*Work to complete*: From the entries below, output the line with "Definition upd_inode (is_" and each following line up to and including the line with "(** The position", exactly as written.

### Excerpted records ###

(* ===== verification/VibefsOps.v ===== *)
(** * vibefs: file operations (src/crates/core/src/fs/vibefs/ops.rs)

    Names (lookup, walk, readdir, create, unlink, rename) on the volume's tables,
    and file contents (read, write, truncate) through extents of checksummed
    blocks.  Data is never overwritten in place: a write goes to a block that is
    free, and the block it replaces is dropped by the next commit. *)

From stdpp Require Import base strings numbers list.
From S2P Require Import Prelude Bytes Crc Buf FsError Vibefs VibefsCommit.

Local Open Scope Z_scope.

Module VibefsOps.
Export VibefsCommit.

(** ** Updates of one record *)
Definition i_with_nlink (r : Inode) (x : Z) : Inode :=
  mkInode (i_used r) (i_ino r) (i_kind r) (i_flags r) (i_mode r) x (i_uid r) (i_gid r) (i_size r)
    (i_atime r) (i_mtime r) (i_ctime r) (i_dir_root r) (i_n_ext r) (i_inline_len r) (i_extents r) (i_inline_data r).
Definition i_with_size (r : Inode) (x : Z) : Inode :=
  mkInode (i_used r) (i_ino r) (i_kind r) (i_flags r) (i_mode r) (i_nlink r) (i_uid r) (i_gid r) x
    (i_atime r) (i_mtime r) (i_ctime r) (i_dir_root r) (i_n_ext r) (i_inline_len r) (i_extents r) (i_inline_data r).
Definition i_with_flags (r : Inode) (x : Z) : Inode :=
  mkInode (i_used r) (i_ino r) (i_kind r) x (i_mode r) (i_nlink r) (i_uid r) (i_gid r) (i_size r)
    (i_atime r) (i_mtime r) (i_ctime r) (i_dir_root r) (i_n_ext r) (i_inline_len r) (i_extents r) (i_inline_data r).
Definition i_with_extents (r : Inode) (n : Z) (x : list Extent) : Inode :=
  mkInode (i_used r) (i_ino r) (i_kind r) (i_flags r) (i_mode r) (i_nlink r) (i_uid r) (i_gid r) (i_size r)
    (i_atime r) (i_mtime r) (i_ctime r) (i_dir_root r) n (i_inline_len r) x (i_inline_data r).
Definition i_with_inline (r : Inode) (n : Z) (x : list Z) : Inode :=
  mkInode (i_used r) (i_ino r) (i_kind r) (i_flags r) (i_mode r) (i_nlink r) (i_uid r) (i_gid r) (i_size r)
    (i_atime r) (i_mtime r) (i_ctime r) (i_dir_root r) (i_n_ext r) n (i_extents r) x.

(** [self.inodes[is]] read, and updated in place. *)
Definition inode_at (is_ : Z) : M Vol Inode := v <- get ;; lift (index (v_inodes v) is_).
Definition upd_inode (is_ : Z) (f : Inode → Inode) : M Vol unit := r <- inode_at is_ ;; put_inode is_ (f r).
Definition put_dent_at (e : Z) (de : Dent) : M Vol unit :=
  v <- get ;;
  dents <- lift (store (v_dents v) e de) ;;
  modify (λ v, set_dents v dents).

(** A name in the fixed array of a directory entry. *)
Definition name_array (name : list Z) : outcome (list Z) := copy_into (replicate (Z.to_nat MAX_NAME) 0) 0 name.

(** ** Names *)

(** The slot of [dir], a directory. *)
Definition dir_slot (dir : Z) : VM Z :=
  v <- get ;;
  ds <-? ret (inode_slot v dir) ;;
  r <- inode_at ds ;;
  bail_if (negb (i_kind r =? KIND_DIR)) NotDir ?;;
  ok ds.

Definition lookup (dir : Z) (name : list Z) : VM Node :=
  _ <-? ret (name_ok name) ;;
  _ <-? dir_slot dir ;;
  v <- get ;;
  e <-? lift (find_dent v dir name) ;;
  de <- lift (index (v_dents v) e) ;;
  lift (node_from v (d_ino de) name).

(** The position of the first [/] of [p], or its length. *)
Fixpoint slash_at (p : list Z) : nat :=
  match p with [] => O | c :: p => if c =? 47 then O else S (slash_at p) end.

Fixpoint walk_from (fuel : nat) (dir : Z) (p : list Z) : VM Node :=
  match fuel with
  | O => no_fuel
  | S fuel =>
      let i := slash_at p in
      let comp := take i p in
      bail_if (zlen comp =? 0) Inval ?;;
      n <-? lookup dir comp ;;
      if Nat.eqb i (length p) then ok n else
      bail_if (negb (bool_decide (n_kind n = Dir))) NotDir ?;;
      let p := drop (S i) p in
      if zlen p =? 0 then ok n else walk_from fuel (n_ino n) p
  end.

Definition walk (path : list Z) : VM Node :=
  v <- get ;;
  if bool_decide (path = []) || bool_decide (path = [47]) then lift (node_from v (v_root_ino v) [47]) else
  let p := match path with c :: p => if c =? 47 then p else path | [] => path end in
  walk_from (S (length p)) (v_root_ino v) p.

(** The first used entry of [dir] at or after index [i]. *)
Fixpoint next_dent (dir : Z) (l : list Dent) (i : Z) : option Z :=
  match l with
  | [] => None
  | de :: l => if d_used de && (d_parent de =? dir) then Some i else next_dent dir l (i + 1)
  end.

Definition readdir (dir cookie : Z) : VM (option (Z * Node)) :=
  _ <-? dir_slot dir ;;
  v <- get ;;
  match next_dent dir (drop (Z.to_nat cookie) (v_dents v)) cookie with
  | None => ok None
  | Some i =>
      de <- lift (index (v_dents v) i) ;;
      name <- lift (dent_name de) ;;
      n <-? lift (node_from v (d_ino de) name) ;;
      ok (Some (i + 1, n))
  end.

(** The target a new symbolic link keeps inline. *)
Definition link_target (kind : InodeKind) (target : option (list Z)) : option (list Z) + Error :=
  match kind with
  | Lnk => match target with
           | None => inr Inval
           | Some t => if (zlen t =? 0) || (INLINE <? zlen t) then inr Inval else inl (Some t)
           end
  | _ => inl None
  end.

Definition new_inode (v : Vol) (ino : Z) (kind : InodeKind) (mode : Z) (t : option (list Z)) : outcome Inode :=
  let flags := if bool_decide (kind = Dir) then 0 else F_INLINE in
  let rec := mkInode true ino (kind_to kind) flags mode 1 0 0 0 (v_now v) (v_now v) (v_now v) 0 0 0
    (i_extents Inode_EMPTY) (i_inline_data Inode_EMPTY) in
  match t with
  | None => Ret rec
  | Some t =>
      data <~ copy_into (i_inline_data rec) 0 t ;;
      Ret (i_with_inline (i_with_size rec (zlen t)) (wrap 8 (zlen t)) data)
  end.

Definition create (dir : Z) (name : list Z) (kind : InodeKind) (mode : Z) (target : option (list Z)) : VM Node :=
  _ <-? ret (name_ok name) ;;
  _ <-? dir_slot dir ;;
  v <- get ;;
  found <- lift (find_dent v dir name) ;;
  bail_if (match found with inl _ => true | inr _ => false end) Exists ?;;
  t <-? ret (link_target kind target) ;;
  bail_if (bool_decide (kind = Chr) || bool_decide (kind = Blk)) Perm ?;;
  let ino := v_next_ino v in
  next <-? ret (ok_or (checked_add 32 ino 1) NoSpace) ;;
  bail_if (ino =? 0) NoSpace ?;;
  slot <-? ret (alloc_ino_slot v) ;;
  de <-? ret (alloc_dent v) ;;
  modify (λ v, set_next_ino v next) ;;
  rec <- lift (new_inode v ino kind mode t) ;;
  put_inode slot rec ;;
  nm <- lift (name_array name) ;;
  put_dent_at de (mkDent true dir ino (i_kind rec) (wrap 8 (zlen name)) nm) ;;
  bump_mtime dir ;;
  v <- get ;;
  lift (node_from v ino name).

###
### Excerpted records ###

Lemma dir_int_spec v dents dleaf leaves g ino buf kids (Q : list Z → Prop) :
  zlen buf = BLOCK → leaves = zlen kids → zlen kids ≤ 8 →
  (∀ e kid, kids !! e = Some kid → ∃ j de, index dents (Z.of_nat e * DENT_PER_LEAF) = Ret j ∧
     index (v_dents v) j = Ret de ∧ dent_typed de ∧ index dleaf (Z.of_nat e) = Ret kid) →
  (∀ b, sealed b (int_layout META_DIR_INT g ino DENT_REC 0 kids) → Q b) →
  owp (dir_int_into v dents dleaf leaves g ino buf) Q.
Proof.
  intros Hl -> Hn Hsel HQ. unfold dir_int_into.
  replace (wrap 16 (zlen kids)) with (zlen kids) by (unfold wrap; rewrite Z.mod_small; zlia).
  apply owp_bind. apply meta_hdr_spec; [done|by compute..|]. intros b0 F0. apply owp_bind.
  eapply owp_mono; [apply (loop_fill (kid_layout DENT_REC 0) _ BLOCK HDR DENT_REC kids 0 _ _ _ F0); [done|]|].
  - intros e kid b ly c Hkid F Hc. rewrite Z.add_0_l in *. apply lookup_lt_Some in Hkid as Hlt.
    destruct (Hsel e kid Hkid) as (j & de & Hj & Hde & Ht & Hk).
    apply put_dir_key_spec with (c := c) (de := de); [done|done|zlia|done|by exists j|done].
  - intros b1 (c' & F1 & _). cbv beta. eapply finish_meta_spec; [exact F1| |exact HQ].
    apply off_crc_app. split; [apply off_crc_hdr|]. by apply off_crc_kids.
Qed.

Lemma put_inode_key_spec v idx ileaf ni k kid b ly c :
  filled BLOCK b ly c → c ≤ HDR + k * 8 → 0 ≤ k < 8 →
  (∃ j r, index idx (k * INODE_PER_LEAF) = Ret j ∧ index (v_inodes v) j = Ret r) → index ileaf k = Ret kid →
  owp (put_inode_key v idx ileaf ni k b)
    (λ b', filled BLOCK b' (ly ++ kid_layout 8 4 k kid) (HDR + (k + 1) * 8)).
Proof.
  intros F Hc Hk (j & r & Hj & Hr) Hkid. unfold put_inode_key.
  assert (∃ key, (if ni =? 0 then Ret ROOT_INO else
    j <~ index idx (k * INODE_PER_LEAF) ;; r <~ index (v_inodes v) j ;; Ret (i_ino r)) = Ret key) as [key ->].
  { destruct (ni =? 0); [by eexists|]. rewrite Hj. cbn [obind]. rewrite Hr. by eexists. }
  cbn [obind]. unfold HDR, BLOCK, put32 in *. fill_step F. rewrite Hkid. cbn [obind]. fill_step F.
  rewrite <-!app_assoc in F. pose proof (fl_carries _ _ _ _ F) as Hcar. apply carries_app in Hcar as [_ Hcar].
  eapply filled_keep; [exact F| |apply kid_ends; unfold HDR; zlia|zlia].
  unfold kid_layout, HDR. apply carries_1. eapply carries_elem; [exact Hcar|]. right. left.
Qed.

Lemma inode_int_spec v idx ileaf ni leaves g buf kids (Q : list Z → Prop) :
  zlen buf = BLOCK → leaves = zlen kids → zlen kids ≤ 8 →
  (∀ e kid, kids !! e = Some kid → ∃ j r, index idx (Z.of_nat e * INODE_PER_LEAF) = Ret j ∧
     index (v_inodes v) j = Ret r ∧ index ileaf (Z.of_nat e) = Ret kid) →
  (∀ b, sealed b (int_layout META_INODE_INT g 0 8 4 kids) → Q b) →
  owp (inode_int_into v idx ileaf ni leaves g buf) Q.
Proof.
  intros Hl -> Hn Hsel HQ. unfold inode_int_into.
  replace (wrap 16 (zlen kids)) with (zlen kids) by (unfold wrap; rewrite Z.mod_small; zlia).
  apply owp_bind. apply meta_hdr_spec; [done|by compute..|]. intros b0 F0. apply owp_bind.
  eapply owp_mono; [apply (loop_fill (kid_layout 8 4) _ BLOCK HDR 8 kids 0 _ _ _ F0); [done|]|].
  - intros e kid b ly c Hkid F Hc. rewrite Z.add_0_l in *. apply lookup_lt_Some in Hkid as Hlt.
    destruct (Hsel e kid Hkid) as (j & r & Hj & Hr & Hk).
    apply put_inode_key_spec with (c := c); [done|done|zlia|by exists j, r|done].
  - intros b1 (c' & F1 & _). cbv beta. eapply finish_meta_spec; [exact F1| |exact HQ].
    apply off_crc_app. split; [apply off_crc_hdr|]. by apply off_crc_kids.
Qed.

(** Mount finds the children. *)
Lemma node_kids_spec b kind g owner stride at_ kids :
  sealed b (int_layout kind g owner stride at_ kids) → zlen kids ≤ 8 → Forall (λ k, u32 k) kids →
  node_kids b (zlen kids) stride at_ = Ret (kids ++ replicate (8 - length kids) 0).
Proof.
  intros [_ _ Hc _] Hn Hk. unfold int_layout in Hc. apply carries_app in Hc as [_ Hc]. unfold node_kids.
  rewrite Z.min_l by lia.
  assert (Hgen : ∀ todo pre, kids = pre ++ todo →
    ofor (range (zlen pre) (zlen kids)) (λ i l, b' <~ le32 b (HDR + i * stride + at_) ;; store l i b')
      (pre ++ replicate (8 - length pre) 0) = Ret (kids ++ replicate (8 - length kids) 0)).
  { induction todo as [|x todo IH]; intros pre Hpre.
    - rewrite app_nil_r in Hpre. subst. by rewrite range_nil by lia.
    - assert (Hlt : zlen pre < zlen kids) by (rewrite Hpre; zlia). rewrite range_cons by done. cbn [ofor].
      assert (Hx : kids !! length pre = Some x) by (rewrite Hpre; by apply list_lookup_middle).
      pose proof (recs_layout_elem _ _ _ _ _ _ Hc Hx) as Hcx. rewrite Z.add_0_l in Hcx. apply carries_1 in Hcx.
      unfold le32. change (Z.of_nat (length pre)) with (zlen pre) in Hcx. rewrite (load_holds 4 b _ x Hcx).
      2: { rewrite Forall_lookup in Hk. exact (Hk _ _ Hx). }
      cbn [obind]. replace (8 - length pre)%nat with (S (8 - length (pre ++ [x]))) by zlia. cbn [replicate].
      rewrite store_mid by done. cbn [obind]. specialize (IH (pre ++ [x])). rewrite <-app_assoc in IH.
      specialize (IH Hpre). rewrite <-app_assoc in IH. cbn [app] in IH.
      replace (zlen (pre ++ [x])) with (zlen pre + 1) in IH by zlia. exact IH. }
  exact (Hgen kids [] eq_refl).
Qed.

###

*Solution*:
Definition upd_inode (is_ : Z) (f : Inode → Inode) : M Vol unit := r <- inode_at is_ ;; put_inode is_ (f r).
Definition put_dent_at (e : Z) (de : Dent) : M Vol unit :=
  v <- get ;;
  dents <- lift (store (v_dents v) e de) ;;
  modify (λ v, set_dents v dents).

(** A name in the fixed array of a directory entry. *)
Definition name_array (name : list Z) : outcome (list Z) := copy_into (replicate (Z.to_nat MAX_NAME) 0) 0 name.

(** ** Names *)

(** The slot of [dir], a directory. *)
Definition dir_slot (dir : Z) : VM Z :=
  v <- get ;;
  ds <-? ret (inode_slot v dir) ;;
  r <- inode_at ds ;;
  bail_if (negb (i_kind r =? KIND_DIR)) NotDir ?;;
  ok ds.

Definition lookup (dir : Z) (name : list Z) : VM Node :=
  _ <-? ret (name_ok name) ;;
  _ <-? dir_slot dir ;;
  v <- get ;;
  e <-? lift (find_dent v dir name) ;;
  de <- lift (index (v_dents v) e) ;;
  lift (node_from v (d_ino de) name).

(** The position of the first [/] of [p], or its length. *)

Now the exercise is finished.